══ Data under study

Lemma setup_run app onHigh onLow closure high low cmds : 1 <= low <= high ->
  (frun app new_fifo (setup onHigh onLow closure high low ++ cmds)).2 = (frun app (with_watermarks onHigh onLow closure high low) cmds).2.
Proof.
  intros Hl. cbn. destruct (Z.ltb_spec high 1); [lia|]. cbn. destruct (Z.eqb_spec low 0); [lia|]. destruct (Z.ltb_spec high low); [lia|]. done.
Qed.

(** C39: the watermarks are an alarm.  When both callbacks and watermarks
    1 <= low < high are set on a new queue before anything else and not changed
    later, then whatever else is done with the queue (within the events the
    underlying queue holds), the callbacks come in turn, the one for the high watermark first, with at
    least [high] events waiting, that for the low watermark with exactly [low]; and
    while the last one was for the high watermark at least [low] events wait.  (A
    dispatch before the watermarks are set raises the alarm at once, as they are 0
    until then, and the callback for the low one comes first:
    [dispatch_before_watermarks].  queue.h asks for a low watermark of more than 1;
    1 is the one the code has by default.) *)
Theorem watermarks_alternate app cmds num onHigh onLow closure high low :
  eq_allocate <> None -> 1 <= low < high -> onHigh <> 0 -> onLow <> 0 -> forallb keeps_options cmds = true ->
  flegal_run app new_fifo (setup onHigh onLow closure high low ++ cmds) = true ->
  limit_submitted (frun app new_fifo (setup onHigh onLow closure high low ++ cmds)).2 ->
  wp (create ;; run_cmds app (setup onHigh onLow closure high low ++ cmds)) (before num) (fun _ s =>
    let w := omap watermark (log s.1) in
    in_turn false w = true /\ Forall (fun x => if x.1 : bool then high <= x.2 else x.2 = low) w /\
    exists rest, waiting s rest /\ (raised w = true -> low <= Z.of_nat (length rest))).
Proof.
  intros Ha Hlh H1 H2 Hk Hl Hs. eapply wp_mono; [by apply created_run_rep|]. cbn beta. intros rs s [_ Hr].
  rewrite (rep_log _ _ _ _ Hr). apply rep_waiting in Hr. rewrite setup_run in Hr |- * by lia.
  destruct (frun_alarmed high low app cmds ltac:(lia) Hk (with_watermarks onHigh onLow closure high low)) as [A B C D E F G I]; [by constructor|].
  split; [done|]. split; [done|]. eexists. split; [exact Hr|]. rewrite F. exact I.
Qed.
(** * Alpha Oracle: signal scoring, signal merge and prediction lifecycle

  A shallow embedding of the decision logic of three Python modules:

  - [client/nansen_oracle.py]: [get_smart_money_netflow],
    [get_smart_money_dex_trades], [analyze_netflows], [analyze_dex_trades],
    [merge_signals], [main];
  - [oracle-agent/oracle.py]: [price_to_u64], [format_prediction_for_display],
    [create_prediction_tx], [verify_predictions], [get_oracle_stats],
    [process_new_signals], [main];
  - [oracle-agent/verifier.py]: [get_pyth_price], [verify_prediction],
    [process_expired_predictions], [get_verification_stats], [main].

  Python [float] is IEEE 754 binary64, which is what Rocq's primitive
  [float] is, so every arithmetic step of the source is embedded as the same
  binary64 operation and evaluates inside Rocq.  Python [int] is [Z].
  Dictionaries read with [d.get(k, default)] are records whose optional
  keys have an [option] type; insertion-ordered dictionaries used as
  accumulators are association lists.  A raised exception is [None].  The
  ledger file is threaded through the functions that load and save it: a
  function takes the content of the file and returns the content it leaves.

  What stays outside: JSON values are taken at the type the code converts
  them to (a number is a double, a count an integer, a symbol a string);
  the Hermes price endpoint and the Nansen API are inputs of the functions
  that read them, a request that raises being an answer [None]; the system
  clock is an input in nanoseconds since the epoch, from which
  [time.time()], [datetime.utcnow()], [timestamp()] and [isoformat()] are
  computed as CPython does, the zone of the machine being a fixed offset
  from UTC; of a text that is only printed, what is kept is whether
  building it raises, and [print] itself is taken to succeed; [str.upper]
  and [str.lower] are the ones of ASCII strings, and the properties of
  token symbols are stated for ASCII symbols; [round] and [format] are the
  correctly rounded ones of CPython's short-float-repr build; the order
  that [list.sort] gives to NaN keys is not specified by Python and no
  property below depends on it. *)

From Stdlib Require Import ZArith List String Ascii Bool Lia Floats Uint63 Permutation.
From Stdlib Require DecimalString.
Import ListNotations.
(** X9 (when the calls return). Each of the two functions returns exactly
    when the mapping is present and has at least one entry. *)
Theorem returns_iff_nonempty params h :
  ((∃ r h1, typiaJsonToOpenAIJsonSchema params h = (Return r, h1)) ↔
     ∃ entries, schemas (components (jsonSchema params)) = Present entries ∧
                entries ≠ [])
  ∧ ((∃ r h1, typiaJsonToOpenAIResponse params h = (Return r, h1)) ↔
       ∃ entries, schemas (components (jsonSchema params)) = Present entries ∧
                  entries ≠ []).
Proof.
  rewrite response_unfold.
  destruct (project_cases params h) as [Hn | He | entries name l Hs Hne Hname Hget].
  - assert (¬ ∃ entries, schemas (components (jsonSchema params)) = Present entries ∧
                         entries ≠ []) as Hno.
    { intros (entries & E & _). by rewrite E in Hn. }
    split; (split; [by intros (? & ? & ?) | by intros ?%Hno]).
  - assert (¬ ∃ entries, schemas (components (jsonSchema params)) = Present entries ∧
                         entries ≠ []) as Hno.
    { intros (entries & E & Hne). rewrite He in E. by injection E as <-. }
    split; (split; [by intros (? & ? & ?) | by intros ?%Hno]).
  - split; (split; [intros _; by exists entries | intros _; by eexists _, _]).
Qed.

════

- _About this exercise_
Produce exactly the lines from the one containing "entries ≠ [])." through the final line of the records above, both included, and no others.

- _The answer_
                  entries ≠ []).
Proof.
  rewrite response_unfold.
  destruct (project_cases params h) as [Hn | He | entries name l Hs Hne Hname Hget].
  - assert (¬ ∃ entries, schemas (components (jsonSchema params)) = Present entries ∧
                         entries ≠ []) as Hno.
    { intros (entries & E & _). by rewrite E in Hn. }
    split; (split; [by intros (? & ? & ?) | by intros ?%Hno]).
  - assert (¬ ∃ entries, schemas (components (jsonSchema params)) = Present entries ∧
                         entries ≠ []) as Hno.
    { intros (entries & E & Hne). rewrite He in E. by injection E as <-. }
    split; (split; [by intros (? & ? & ?) | by intros ?%Hno]).
  - split; (split; [intros _; by exists entries | intros _; by eexists _, _]).
Qed.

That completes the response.